--- START ---
(* ===== verification/TopKTable.v ===== *)
(** * internal/knn: the table of the five nearest vectors

    [insertBest] of [internal/knn/knn.go] over the two parallel arrays [bestD] and
    [bestL], proved to be insertion into the list of the [TopK] nearest labelled
    vectors, earlier ones first among equals. *)

From S2P Require Import Prelude Select.
From stdpp Require Import sorting.

Module TopKTable.

Definition TopK : nat := 5.

(** ** The code *)

(** The loop [for pos > 0 && dist < bestD[pos-1]] and the two stores behind it. *)
Fixpoint insertBest_loop (pos : nat) (dist label : Z) (bestD bestL : list Z) : res (list Z * list Z) :=
  let finish :=
    bestD ← set bestD pos dist;
    bestL ← set bestL pos label;
    Ok (bestD, bestL) in
  match pos with
  | O => finish
  | S prev =>
      d ← get bestD prev;
      if (dist <? d)%Z then
        bestD ← set bestD pos d;
        l ← get bestL prev;
        bestL ← set bestL pos l;
        insertBest_loop prev dist label bestD bestL
      else finish
  end.

Definition insertBest (dist label : Z) (bestD bestL : list Z) : res (list Z * list Z) :=
  last ← get bestD (TopK - 1);
  if (last <=? dist)%Z then Ok (bestD, bestL)
  else insertBest_loop (TopK - 1) dist label bestD bestL.

(** Whatever the arrays, the loop ends: its position goes down. *)
Lemma insertBest_halts dist label bestD bestL : halts (insertBest dist label bestD bestL).
Proof.
  assert (forall pos d l bd bl, halts (insertBest_loop pos d l bd bl)) as Hloop.
  { induction pos as [|pos IH]; intros; cbn [insertBest_loop]; halts_go; auto. }
  unfold insertBest. halts_go.
Qed.
#[global] Hint Resolve insertBest_halts : halts.

(** ** The table *)

(** A labelled vector: its distance to the query and its label. *)
Abbreviation cand := (Z * Z)%type.

(** The tables [bestD] and [bestL] of [ScoreQ]: distances start at [maxI64], labels at 0. *)
Definition no_best : list cand := repeat (maxI64, 0%Z) TopK.

(** The arrays [bestD] and [bestL] hold the table [t], which is in order of distance. *)
Definition table (t : list cand) (b : list Z * list Z) : Prop :=
  b = (map fst t, map snd t) /\ length t = TopK /\ StronglySorted (key_le fst) t.

(** The table after the vectors [cs] went by. *)
Definition nearest5 (cs : list cand) : list cand := nearest_of fst TopK no_best cs.

Lemma no_best_sorted : StronglySorted (key_le fst) no_best.
Proof. unfold no_best, key_le. simpl. repeat constructor; simpl; lia. Qed.

Lemma nearest5_sorted cs : StronglySorted (key_le fst) (nearest5 cs).
Proof. apply nearest_of_sorted, no_best_sorted. Qed.

Lemma nearest5_smallest cs : smallest fst (nearest5 cs) (no_best ++ cs).
Proof. apply nearest_of_smallest, no_best_sorted. Qed.

Lemma nearest5_length cs : length (nearest5 cs) = TopK.
Proof. by apply nearest_of_length. Qed.

Lemma nearest5_table cs : table (nearest5 cs) (map fst (nearest5 cs), map snd (nearest5 cs)).
Proof. split; [done|]. split; [apply nearest5_length|apply nearest5_sorted]. Qed.


(** The distance of the farthest vector in the table, [bestD[TopK-1]]. *)
Definition worst (t : list cand) : Z := (t !!! (TopK - 1)).1.

(** [insertBest] on a sorted table: insertion, and the farthest of the six is dropped. *)
Lemma insertBest_table t b dist label :
  table t b ->
  returns (insertBest dist label b.1 b.2) (table (take TopK (sinsert fst (dist, label) t))).
Proof.
  intros (-> & Hl & Hs). assert (StronglySorted (key_le fst) (take TopK (sinsert fst (dist, label) t))) as Hs'.
  { apply (sinsert_sorted fst (dist, label)) in Hs.
    rewrite <-(take_drop TopK (sinsert _ _ _)) in Hs. by apply StronglySorted_app_1_l in Hs. }
  assert (length (take TopK (sinsert fst (dist, label) t)) = TopK) as Hl'.
  { rewrite length_take, sinsert_length. lia. }
  destruct t as [|[a la] [|[b lb] [|[c lc] [|[d ld] [|[e le] [|]]]]]]; try discriminate Hl.
  assert (a <= b /\ b <= c /\ c <= d /\ d <= e)%Z as Ho.
  { repeat match goal with H : StronglySorted _ (_ :: _) |- _ => inversion_clear H end.
    repeat match goal with H : Forall _ (_ :: _) |- _ => inversion_clear H end.
    unfold key_le in *. simpl in *. lia. }
  apply returns_inv. eexists. split; [|split; [reflexivity|done]]. clear Hs Hs' Hl Hl'. unfold insertBest. cbn.
  repeat (match goal with
    |- context [set _ _ _] => rewrite set_ok by (cbn; lia); cbn
  | |- context [(?x <? ?y)%Z] => destruct (Z.ltb_spec x y); try lia; cbn
  | |- context [(?x <=? ?y)%Z] => destruct (Z.leb_spec x y); try lia; cbn end); reflexivity.
Qed.

Lemma worst_max t x :
  length t = TopK -> StronglySorted (key_le fst) t -> x ∈ t -> (x.1 <= worst t)%Z.
Proof.
  intros Hl Hs Hx.
  destruct t as [|a [|b [|c [|d [|e [|]]]]]]; try discriminate Hl. unfold worst. cbn.
  apply (elem_of_app [a; b; c; d] [e]) in Hx as [Hx| ->%list_elem_of_singleton]; [|done].
  apply (StronglySorted_app_1_elem_of _ [a; b; c; d] [e] x e Hs); [done|].
  by apply list_elem_of_singleton.
Qed.

(** A vector no nearer than the farthest of the table leaves it as it is. *)
Lemma table_skip t x :
  length t = TopK -> StronglySorted (key_le fst) t -> (worst t <= x.1)%Z ->
  take TopK (sinsert fst x t) = t.
Proof.
  intros Hl Hs Hw. rewrite sinsert_last.
  - by rewrite <-Hl, take_app_length.
  - intros y Hy. unfold key_le. pose proof (worst_max t y Hl Hs Hy). lia.
Qed.

Lemma worst_get t b : table t b -> get b.1 (TopK - 1) = Ok (worst t).
Proof.
  intros (-> & Hl & _). apply get_ok. simpl.
  destruct t as [|a [|b [|c [|d [|e [|]]]]]]; try discriminate Hl. done.
Qed.

(** ** Properties *)

(** Fed any stream of labelled vectors, starting from the sentinels, [insertBest]
    stays inside its two five-slot arrays, and they end up holding exactly the five
    nearest of the stream in ascending order, ties in favour of the vector seen first:
    the first five entries of the stable insertion sort of the stream. *)
Theorem insertBest_stream (cs : list cand) :
  returns (foldM (fun b c => insertBest c.1 c.2 b.1 b.2)
             (repeat maxI64 TopK, repeat 0%Z TopK) cs)
    (fun b => b = (map fst (nearest5 cs), map snd (nearest5 cs)) /\
              length (nearest5 cs) = TopK /\ StronglySorted (key_le fst) (nearest5 cs) /\
              smallest fst (nearest5 cs) (no_best ++ cs)).
Proof.
  eapply wp_conseq.
  - apply (wp_foldM _ (fun vis b => table (nearest5 vis) b)).
    + exact (nearest5_table []).
    + intros vis [d l] rest b _ Hb. unfold nearest5 at 1. rewrite nearest_of_step.
      by apply insertBest_table.
  - intros b (-> & Hl & Hs). split; [done|]. split; [done|]. split; [done|].
    apply nearest5_smallest.
Qed.

End TopKTable.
--- END ---
* **WHAT THE EXERCISE ASKS**:
Return the records given above in their entirety, word for word.

* **ANSWER BOX**:
(* ===== verification/TopKTable.v ===== *)
(** * internal/knn: the table of the five nearest vectors

    [insertBest] of [internal/knn/knn.go] over the two parallel arrays [bestD] and
    [bestL], proved to be insertion into the list of the [TopK] nearest labelled
    vectors, earlier ones first among equals. *)

From S2P Require Import Prelude Select.
From stdpp Require Import sorting.

Module TopKTable.

Definition TopK : nat := 5.

(** ** The code *)

(** The loop [for pos > 0 && dist < bestD[pos-1]] and the two stores behind it. *)
Fixpoint insertBest_loop (pos : nat) (dist label : Z) (bestD bestL : list Z) : res (list Z * list Z) :=
  let finish :=
    bestD ← set bestD pos dist;
    bestL ← set bestL pos label;
    Ok (bestD, bestL) in
  match pos with
  | O => finish
  | S prev =>
      d ← get bestD prev;
      if (dist <? d)%Z then
        bestD ← set bestD pos d;
        l ← get bestL prev;
        bestL ← set bestL pos l;
        insertBest_loop prev dist label bestD bestL
      else finish
  end.

Definition insertBest (dist label : Z) (bestD bestL : list Z) : res (list Z * list Z) :=
  last ← get bestD (TopK - 1);
  if (last <=? dist)%Z then Ok (bestD, bestL)
  else insertBest_loop (TopK - 1) dist label bestD bestL.

(** Whatever the arrays, the loop ends: its position goes down. *)
Lemma insertBest_halts dist label bestD bestL : halts (insertBest dist label bestD bestL).
Proof.
  assert (forall pos d l bd bl, halts (insertBest_loop pos d l bd bl)) as Hloop.
  { induction pos as [|pos IH]; intros; cbn [insertBest_loop]; halts_go; auto. }
  unfold insertBest. halts_go.
Qed.
#[global] Hint Resolve insertBest_halts : halts.

(** ** The table *)

(** A labelled vector: its distance to the query and its label. *)
Abbreviation cand := (Z * Z)%type.

(** The tables [bestD] and [bestL] of [ScoreQ]: distances start at [maxI64], labels at 0. *)
Definition no_best : list cand := repeat (maxI64, 0%Z) TopK.

(** The arrays [bestD] and [bestL] hold the table [t], which is in order of distance. *)
Definition table (t : list cand) (b : list Z * list Z) : Prop :=
  b = (map fst t, map snd t) /\ length t = TopK /\ StronglySorted (key_le fst) t.

(** The table after the vectors [cs] went by. *)
Definition nearest5 (cs : list cand) : list cand := nearest_of fst TopK no_best cs.

Lemma no_best_sorted : StronglySorted (key_le fst) no_best.
Proof. unfold no_best, key_le. simpl. repeat constructor; simpl; lia. Qed.

Lemma nearest5_sorted cs : StronglySorted (key_le fst) (nearest5 cs).
Proof. apply nearest_of_sorted, no_best_sorted. Qed.

Lemma nearest5_smallest cs : smallest fst (nearest5 cs) (no_best ++ cs).
Proof. apply nearest_of_smallest, no_best_sorted. Qed.

Lemma nearest5_length cs : length (nearest5 cs) = TopK.
Proof. by apply nearest_of_length. Qed.

Lemma nearest5_table cs : table (nearest5 cs) (map fst (nearest5 cs), map snd (nearest5 cs)).
Proof. split; [done|]. split; [apply nearest5_length|apply nearest5_sorted]. Qed.


(** The distance of the farthest vector in the table, [bestD[TopK-1]]. *)
Definition worst (t : list cand) : Z := (t !!! (TopK - 1)).1.

(** [insertBest] on a sorted table: insertion, and the farthest of the six is dropped. *)
Lemma insertBest_table t b dist label :
  table t b ->
  returns (insertBest dist label b.1 b.2) (table (take TopK (sinsert fst (dist, label) t))).
Proof.
  intros (-> & Hl & Hs). assert (StronglySorted (key_le fst) (take TopK (sinsert fst (dist, label) t))) as Hs'.
  { apply (sinsert_sorted fst (dist, label)) in Hs.
    rewrite <-(take_drop TopK (sinsert _ _ _)) in Hs. by apply StronglySorted_app_1_l in Hs. }
  assert (length (take TopK (sinsert fst (dist, label) t)) = TopK) as Hl'.
  { rewrite length_take, sinsert_length. lia. }
  destruct t as [|[a la] [|[b lb] [|[c lc] [|[d ld] [|[e le] [|]]]]]]; try discriminate Hl.
  assert (a <= b /\ b <= c /\ c <= d /\ d <= e)%Z as Ho.
  { repeat match goal with H : StronglySorted _ (_ :: _) |- _ => inversion_clear H end.
    repeat match goal with H : Forall _ (_ :: _) |- _ => inversion_clear H end.
    unfold key_le in *. simpl in *. lia. }
  apply returns_inv. eexists. split; [|split; [reflexivity|done]]. clear Hs Hs' Hl Hl'. unfold insertBest. cbn.
  repeat (match goal with
    |- context [set _ _ _] => rewrite set_ok by (cbn; lia); cbn
  | |- context [(?x <? ?y)%Z] => destruct (Z.ltb_spec x y); try lia; cbn
  | |- context [(?x <=? ?y)%Z] => destruct (Z.leb_spec x y); try lia; cbn end); reflexivity.
Qed.

Lemma worst_max t x :
  length t = TopK -> StronglySorted (key_le fst) t -> x ∈ t -> (x.1 <= worst t)%Z.
Proof.
  intros Hl Hs Hx.
  destruct t as [|a [|b [|c [|d [|e [|]]]]]]; try discriminate Hl. unfold worst. cbn.
  apply (elem_of_app [a; b; c; d] [e]) in Hx as [Hx| ->%list_elem_of_singleton]; [|done].
  apply (StronglySorted_app_1_elem_of _ [a; b; c; d] [e] x e Hs); [done|].
  by apply list_elem_of_singleton.
Qed.

(** A vector no nearer than the farthest of the table leaves it as it is. *)
Lemma table_skip t x :
  length t = TopK -> StronglySorted (key_le fst) t -> (worst t <= x.1)%Z ->
  take TopK (sinsert fst x t) = t.
Proof.
  intros Hl Hs Hw. rewrite sinsert_last.
  - by rewrite <-Hl, take_app_length.
  - intros y Hy. unfold key_le. pose proof (worst_max t y Hl Hs Hy). lia.
Qed.

Lemma worst_get t b : table t b -> get b.1 (TopK - 1) = Ok (worst t).
Proof.
  intros (-> & Hl & _). apply get_ok. simpl.
  destruct t as [|a [|b [|c [|d [|e [|]]]]]]; try discriminate Hl. done.
Qed.

(** ** Properties *)

(** Fed any stream of labelled vectors, starting from the sentinels, [insertBest]
    stays inside its two five-slot arrays, and they end up holding exactly the five
    nearest of the stream in ascending order, ties in favour of the vector seen first:
    the first five entries of the stable insertion sort of the stream. *)
Theorem insertBest_stream (cs : list cand) :
  returns (foldM (fun b c => insertBest c.1 c.2 b.1 b.2)
             (repeat maxI64 TopK, repeat 0%Z TopK) cs)
    (fun b => b = (map fst (nearest5 cs), map snd (nearest5 cs)) /\
              length (nearest5 cs) = TopK /\ StronglySorted (key_le fst) (nearest5 cs) /\
              smallest fst (nearest5 cs) (no_best ++ cs)).
Proof.
  eapply wp_conseq.
  - apply (wp_foldM _ (fun vis b => table (nearest5 vis) b)).
    + exact (nearest5_table []).
    + intros vis [d l] rest b _ Hb. unfold nearest5 at 1. rewrite nearest_of_step.
      by apply insertBest_table.
  - intros b (-> & Hl & Hs). split; [done|]. split; [done|]. split; [done|].
    apply nearest5_smallest.
Qed.

End TopKTable.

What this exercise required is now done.